GOAL OF THE EXERCISE –
Each line from the start of the data below through the one containing "the forms it" must be reproduced exactly.
[DATA EXTRACT Boundary: Start]
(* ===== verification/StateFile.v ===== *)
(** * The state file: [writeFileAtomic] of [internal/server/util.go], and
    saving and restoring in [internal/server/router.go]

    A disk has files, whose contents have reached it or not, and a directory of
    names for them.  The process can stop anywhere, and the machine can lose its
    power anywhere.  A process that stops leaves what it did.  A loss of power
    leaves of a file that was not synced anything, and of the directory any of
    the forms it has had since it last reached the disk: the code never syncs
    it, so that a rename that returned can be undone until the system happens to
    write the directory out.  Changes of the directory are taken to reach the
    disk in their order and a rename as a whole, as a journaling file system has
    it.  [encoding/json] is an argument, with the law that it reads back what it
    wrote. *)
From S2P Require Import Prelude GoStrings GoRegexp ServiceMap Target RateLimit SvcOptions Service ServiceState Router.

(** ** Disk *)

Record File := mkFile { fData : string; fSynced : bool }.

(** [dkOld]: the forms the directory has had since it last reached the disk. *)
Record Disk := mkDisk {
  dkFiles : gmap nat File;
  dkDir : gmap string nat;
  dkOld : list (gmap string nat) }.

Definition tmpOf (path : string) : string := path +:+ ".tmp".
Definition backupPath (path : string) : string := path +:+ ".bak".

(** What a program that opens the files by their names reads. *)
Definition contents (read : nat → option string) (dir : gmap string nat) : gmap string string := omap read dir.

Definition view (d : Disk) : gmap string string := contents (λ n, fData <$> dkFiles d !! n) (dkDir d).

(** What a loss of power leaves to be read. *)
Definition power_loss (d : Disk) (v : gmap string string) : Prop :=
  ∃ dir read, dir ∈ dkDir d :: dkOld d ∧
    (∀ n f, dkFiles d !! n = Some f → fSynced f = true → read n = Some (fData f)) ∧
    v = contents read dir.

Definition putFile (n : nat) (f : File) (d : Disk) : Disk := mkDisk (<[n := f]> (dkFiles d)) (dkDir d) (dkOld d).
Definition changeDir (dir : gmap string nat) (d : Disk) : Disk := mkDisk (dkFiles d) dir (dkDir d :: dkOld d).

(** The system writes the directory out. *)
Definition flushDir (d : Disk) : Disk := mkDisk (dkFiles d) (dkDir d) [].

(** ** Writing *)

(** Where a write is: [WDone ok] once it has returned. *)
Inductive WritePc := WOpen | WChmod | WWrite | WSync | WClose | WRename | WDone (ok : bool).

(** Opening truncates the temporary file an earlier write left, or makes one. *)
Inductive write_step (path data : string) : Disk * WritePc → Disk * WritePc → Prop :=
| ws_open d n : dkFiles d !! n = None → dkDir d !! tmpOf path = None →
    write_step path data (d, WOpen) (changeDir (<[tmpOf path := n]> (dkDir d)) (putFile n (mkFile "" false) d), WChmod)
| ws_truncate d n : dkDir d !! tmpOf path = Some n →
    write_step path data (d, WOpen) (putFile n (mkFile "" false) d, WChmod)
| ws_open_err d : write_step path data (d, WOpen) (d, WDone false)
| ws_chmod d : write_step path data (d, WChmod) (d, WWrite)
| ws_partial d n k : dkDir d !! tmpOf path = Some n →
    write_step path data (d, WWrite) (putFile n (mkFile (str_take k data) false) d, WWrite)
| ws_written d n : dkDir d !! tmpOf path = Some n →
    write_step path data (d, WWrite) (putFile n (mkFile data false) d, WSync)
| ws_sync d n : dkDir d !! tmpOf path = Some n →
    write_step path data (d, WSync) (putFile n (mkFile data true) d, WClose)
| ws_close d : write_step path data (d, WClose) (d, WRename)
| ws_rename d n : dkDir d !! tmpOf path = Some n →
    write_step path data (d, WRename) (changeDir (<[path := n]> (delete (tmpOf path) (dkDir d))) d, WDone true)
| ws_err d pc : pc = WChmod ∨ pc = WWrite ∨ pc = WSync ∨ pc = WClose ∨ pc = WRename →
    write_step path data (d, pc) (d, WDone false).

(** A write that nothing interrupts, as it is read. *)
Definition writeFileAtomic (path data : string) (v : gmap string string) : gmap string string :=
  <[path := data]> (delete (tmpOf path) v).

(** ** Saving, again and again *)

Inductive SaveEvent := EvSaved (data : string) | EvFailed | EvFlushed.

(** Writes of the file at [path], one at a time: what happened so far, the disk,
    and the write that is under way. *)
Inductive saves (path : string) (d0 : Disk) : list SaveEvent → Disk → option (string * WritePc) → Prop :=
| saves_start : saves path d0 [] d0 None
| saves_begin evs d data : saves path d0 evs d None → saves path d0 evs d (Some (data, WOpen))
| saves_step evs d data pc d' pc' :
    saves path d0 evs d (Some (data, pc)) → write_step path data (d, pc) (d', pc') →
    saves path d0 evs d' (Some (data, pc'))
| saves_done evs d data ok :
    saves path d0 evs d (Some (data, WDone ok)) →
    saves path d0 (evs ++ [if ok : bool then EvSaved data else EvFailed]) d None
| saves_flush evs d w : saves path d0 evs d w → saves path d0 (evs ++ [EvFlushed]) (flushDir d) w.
[DATA EXTRACT Boundary: End]
TASK SOLUTION –
(* ===== verification/StateFile.v ===== *)
(** * The state file: [writeFileAtomic] of [internal/server/util.go], and
    saving and restoring in [internal/server/router.go]

    A disk has files, whose contents have reached it or not, and a directory of
    names for them.  The process can stop anywhere, and the machine can lose its
    power anywhere.  A process that stops leaves what it did.  A loss of power
    leaves of a file that was not synced anything, and of the directory any of
    the forms it has had since it last reached the disk: the code never syncs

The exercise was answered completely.